* WORK TO COMPLETE: Using the data that follows, return exactly the lines from the one that contains "floats by bit" through the one that contains "catalogue queries as", ends included.
EXTRACTED ENTRIES: Begin
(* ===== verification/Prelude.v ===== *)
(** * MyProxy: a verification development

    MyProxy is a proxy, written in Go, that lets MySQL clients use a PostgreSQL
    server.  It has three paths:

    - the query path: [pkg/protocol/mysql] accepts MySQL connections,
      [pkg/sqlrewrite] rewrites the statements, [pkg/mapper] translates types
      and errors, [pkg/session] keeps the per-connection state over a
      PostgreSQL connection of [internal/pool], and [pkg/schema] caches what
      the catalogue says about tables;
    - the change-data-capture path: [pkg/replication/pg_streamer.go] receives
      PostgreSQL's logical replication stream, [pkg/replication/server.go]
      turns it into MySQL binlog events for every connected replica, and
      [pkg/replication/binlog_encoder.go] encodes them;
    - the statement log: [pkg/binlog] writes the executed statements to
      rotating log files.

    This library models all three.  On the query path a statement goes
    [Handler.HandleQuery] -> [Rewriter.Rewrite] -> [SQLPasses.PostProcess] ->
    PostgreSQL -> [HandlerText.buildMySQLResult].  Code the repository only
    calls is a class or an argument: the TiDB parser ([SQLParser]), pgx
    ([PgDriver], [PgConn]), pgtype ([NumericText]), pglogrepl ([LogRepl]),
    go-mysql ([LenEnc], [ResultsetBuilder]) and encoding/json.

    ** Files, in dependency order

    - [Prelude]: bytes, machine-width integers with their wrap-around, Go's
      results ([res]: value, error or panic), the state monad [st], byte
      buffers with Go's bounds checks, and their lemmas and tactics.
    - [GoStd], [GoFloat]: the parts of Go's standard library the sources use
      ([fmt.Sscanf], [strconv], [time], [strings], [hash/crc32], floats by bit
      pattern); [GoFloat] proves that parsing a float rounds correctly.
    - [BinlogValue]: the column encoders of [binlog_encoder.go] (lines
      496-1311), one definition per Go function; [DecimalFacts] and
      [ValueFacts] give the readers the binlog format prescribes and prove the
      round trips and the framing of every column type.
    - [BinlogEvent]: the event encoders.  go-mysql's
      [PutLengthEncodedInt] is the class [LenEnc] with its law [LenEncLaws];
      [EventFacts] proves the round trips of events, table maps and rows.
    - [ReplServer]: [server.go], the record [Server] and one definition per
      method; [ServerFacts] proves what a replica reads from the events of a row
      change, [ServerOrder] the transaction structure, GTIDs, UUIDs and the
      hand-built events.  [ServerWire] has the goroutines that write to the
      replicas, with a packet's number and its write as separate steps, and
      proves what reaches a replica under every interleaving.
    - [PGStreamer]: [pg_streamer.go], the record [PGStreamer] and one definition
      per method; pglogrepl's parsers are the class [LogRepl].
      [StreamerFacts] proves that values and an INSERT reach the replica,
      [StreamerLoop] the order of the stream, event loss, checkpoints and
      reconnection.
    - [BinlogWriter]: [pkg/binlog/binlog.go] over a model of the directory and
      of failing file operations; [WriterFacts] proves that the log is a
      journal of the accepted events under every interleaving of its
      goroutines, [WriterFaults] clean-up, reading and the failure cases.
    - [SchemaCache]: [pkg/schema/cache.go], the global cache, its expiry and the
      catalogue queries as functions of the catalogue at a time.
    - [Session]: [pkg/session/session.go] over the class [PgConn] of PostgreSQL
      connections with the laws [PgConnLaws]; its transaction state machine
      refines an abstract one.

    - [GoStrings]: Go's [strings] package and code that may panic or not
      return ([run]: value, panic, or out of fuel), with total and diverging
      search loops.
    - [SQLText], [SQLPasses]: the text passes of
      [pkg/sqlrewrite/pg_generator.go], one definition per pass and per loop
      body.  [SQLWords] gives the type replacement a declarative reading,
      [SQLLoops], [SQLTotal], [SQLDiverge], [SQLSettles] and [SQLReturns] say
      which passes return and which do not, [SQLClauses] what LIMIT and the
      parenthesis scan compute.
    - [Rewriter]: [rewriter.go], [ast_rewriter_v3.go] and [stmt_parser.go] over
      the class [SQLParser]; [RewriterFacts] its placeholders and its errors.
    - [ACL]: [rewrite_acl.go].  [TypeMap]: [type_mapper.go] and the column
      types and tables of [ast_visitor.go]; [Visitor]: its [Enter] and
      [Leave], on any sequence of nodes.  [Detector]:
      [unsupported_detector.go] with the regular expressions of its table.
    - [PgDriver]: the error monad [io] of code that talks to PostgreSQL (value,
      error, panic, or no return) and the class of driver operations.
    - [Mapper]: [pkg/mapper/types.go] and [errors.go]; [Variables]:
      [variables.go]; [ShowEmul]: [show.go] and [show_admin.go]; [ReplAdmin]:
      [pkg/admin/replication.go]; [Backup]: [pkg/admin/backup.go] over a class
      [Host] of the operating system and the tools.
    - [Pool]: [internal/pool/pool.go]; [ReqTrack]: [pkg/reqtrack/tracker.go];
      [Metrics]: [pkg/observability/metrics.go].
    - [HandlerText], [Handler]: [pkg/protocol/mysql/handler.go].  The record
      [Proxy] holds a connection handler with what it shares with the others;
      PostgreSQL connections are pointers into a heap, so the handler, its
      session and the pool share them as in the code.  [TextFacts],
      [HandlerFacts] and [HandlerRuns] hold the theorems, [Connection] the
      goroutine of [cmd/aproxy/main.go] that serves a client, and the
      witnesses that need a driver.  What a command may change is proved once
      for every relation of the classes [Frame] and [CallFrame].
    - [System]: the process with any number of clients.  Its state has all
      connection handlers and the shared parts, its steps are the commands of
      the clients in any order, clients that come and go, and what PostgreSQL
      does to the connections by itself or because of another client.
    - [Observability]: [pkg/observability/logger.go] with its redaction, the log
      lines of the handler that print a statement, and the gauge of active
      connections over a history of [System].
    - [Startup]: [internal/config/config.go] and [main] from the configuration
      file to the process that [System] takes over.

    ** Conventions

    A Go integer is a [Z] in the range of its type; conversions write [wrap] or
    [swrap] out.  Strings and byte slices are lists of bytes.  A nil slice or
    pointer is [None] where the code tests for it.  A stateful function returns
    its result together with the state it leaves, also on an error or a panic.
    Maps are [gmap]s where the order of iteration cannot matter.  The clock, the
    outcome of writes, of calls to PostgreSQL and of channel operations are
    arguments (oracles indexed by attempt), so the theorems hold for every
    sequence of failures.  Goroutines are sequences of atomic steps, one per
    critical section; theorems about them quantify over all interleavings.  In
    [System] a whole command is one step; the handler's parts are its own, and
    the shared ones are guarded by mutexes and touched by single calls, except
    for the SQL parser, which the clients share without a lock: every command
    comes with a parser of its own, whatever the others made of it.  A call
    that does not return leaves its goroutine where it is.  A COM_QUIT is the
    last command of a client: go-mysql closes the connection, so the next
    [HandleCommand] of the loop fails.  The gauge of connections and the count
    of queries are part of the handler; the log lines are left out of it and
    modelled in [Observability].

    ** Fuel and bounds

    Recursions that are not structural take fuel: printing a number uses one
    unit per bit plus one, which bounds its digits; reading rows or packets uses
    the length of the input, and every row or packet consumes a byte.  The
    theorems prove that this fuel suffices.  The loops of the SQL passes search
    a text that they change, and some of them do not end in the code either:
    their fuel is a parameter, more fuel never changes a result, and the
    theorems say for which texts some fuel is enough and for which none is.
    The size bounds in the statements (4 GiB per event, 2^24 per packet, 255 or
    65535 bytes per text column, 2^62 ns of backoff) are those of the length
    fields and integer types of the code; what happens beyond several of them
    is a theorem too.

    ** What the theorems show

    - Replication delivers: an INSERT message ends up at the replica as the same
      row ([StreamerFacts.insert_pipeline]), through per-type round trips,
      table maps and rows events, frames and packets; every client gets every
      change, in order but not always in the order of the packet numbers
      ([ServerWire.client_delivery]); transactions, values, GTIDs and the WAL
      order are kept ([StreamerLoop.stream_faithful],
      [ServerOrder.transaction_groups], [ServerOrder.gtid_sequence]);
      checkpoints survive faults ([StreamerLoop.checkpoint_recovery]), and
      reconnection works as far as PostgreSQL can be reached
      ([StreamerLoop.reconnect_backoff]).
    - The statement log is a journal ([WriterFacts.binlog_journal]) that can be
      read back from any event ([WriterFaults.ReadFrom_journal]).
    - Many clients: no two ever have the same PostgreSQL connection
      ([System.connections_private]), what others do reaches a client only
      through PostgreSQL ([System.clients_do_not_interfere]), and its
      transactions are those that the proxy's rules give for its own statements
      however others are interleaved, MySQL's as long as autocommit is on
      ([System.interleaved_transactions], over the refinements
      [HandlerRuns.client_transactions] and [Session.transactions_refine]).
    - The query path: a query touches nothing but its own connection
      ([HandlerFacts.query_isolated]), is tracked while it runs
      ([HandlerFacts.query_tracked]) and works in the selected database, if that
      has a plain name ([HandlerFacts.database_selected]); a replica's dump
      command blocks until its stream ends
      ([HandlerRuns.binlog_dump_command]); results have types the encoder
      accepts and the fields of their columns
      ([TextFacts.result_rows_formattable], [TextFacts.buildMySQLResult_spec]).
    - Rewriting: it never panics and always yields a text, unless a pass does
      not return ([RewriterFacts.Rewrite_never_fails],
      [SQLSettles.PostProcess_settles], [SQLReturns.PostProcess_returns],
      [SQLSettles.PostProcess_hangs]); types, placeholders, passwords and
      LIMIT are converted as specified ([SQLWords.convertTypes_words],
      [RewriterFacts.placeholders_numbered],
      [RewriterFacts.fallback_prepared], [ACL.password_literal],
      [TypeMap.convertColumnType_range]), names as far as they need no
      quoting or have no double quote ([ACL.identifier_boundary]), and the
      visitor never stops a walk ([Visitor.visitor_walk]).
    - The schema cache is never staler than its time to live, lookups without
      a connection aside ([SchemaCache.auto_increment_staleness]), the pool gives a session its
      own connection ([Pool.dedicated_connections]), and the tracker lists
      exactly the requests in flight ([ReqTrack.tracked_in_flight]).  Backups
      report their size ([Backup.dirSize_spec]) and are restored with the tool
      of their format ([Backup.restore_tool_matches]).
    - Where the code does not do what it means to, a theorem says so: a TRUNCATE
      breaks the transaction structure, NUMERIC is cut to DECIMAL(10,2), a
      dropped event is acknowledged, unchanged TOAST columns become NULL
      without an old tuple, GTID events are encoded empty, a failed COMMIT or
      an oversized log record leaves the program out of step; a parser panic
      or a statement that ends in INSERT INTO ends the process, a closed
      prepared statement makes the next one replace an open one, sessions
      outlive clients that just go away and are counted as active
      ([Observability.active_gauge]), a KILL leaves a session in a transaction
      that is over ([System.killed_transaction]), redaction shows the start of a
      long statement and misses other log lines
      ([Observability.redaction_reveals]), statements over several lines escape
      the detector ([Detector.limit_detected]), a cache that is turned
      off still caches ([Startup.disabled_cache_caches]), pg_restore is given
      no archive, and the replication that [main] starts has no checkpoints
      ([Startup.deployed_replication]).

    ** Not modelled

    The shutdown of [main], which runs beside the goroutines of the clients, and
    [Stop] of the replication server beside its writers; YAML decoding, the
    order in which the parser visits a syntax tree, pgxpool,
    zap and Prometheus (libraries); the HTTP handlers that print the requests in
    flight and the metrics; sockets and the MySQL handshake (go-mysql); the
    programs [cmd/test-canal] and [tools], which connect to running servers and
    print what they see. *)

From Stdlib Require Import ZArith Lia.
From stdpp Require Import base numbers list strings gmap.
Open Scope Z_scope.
EXTRACTED ENTRIES: End
EXTRACTED ENTRIES: Begin
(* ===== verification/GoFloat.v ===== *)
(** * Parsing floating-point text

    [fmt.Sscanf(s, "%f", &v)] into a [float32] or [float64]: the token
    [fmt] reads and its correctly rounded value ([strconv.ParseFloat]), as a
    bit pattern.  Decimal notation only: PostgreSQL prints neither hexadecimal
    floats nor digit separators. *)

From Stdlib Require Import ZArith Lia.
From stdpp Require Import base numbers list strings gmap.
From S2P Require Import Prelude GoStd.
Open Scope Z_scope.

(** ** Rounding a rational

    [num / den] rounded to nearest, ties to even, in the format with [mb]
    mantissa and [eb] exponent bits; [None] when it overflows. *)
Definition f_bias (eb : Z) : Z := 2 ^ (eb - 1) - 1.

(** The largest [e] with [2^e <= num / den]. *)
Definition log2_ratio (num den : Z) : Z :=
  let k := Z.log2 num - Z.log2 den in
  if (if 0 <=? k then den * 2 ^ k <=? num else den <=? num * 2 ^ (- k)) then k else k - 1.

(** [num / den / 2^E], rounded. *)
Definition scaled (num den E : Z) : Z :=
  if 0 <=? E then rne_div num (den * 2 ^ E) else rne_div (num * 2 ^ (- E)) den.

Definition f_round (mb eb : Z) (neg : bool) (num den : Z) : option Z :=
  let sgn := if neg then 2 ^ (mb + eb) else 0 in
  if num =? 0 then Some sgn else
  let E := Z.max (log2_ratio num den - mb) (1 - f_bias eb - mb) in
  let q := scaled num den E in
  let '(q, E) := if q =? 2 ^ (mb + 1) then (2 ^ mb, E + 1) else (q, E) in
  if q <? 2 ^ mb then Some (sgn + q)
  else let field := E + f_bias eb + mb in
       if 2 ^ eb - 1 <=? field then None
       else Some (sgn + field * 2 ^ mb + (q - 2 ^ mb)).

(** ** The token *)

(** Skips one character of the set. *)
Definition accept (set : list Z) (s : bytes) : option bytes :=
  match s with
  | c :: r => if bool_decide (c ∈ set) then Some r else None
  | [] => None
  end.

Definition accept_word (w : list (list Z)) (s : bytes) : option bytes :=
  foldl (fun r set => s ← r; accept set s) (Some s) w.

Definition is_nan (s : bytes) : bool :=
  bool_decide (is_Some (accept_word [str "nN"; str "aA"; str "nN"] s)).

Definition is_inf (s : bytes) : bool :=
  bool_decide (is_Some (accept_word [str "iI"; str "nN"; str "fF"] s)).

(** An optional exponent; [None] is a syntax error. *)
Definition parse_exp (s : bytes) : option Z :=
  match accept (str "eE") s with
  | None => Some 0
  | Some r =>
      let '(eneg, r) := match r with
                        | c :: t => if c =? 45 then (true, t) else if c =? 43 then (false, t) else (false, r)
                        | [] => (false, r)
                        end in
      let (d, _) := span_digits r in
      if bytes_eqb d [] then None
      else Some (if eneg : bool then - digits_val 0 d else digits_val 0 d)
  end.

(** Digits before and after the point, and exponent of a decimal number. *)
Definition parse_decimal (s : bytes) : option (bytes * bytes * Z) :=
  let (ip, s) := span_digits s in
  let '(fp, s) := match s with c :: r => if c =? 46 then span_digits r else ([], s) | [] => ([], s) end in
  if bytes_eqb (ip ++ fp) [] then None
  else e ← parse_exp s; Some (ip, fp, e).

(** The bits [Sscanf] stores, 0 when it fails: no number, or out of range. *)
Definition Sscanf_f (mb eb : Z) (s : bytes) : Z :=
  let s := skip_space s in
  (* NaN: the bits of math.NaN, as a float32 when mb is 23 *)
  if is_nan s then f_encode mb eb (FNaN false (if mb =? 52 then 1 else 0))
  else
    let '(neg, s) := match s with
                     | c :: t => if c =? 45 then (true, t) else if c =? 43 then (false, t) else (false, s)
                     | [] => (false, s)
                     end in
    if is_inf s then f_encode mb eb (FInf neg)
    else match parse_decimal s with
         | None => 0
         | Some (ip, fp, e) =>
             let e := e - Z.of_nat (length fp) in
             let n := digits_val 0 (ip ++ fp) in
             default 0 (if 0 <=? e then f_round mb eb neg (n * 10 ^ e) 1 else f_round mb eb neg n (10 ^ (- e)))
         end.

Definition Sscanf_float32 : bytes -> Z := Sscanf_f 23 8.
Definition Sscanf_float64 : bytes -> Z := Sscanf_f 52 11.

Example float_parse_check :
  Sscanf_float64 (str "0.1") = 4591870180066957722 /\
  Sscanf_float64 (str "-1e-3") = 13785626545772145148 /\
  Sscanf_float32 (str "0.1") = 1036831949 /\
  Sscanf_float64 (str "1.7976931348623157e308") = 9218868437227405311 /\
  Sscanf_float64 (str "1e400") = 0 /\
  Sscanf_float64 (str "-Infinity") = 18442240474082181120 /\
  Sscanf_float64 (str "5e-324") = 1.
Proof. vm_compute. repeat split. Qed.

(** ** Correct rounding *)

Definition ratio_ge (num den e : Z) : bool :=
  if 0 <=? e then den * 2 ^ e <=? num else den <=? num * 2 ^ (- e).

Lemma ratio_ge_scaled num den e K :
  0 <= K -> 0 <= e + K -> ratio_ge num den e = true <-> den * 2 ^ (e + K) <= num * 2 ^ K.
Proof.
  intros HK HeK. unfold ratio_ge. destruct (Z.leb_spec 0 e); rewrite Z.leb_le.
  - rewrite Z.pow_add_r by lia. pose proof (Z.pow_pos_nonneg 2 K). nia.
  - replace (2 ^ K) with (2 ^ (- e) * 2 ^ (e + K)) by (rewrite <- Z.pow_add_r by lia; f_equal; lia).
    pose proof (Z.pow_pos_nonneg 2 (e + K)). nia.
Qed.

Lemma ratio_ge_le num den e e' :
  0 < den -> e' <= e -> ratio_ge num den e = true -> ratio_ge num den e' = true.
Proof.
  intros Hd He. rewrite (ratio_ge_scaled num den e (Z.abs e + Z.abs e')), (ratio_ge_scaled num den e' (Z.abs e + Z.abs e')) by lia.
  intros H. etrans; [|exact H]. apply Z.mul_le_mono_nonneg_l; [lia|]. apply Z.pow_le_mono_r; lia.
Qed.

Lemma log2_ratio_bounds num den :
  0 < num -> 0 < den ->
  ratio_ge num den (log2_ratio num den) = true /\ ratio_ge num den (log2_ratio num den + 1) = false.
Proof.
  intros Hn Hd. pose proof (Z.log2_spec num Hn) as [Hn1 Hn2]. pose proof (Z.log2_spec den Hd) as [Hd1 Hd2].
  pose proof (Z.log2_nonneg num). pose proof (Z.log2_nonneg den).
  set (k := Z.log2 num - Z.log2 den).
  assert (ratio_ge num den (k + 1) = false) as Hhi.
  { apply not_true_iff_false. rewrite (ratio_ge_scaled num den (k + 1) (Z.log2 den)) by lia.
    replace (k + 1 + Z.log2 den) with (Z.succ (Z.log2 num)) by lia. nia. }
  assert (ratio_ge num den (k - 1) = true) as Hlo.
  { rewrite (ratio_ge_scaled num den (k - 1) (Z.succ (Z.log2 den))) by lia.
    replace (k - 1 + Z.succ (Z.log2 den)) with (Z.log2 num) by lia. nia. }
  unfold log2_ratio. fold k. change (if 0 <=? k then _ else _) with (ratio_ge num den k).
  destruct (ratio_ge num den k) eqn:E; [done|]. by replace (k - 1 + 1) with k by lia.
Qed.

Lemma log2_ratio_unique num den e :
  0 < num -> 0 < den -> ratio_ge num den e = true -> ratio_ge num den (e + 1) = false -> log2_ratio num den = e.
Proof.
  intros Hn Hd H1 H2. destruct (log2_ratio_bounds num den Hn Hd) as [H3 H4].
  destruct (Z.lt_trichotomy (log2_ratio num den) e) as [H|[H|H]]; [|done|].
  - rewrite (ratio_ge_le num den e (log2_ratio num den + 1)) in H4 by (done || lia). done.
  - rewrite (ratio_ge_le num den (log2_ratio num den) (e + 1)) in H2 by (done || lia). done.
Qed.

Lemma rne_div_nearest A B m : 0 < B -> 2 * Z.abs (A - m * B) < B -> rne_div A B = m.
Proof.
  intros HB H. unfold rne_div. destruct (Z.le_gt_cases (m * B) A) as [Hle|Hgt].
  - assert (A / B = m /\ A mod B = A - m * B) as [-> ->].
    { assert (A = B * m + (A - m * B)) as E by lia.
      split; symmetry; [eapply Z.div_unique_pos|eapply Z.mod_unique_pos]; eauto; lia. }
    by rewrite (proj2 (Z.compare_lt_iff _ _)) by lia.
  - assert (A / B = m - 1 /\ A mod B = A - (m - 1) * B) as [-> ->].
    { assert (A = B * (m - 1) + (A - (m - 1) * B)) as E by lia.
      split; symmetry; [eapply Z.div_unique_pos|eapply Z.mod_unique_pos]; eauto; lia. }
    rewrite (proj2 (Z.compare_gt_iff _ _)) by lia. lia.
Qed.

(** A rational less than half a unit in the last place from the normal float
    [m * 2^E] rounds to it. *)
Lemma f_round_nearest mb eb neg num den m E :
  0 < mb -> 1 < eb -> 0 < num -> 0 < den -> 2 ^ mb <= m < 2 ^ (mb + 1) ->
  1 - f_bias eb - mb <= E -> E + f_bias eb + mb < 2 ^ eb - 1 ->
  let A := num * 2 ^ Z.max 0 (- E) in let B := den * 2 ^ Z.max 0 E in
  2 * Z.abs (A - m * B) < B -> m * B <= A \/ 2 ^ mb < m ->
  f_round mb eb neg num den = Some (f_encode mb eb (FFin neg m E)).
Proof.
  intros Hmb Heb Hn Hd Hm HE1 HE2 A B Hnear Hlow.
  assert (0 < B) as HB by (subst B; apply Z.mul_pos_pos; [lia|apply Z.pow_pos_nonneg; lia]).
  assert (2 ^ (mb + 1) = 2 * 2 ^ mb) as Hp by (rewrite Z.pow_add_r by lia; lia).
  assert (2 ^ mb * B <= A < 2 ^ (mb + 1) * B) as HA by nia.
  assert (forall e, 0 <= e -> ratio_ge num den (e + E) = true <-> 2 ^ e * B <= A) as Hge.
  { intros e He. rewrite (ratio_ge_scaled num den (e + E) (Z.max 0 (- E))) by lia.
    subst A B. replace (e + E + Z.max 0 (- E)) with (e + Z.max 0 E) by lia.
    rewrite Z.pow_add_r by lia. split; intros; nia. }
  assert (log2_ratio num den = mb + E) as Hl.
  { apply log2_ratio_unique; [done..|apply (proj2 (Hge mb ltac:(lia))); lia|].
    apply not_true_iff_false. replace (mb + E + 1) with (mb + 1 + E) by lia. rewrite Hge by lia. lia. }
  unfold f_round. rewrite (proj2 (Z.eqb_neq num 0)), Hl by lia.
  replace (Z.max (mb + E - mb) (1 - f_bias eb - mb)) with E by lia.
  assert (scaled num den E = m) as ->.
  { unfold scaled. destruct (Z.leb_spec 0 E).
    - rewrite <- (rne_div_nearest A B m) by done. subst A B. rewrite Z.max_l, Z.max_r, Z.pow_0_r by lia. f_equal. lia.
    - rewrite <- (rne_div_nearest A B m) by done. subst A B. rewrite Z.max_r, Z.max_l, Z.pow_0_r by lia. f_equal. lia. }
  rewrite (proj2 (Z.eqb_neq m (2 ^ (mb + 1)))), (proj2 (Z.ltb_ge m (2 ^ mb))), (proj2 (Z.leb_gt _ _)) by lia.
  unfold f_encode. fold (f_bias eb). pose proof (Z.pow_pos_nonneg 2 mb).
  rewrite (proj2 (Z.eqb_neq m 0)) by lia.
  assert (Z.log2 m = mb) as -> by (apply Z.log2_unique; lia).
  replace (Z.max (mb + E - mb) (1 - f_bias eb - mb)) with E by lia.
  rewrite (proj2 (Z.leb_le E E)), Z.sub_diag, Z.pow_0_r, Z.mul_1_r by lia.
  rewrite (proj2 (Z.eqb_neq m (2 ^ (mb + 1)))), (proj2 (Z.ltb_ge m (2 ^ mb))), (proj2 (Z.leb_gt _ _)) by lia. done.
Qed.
EXTRACTED ENTRIES: End
* EXERCISE ANSWER:
      ([fmt.Sscanf], [strconv], [time], [strings], [hash/crc32], floats by bit
      pattern); [GoFloat] proves that parsing a float rounds correctly.
    - [BinlogValue]: the column encoders of [binlog_encoder.go] (lines
      496-1311), one definition per Go function; [DecimalFacts] and
      [ValueFacts] give the readers the binlog format prescribes and prove the
      round trips and the framing of every column type.
    - [BinlogEvent]: the event encoders.  go-mysql's
      [PutLengthEncodedInt] is the class [LenEnc] with its law [LenEncLaws];
      [EventFacts] proves the round trips of events, table maps and rows.
    - [ReplServer]: [server.go], the record [Server] and one definition per
      method; [ServerFacts] proves what a replica reads from the events of a row
      change, [ServerOrder] the transaction structure, GTIDs, UUIDs and the
      hand-built events.  [ServerWire] has the goroutines that write to the
      replicas, with a packet's number and its write as separate steps, and
      proves what reaches a replica under every interleaving.
    - [PGStreamer]: [pg_streamer.go], the record [PGStreamer] and one definition
      per method; pglogrepl's parsers are the class [LogRepl].
      [StreamerFacts] proves that values and an INSERT reach the replica,
      [StreamerLoop] the order of the stream, event loss, checkpoints and
      reconnection.
    - [BinlogWriter]: [pkg/binlog/binlog.go] over a model of the directory and
      of failing file operations; [WriterFacts] proves that the log is a
      journal of the accepted events under every interleaving of its
      goroutines, [WriterFaults] clean-up, reading and the failure cases.
    - [SchemaCache]: [pkg/schema/cache.go], the global cache, its expiry and the
      catalogue queries as functions of the catalogue at a time.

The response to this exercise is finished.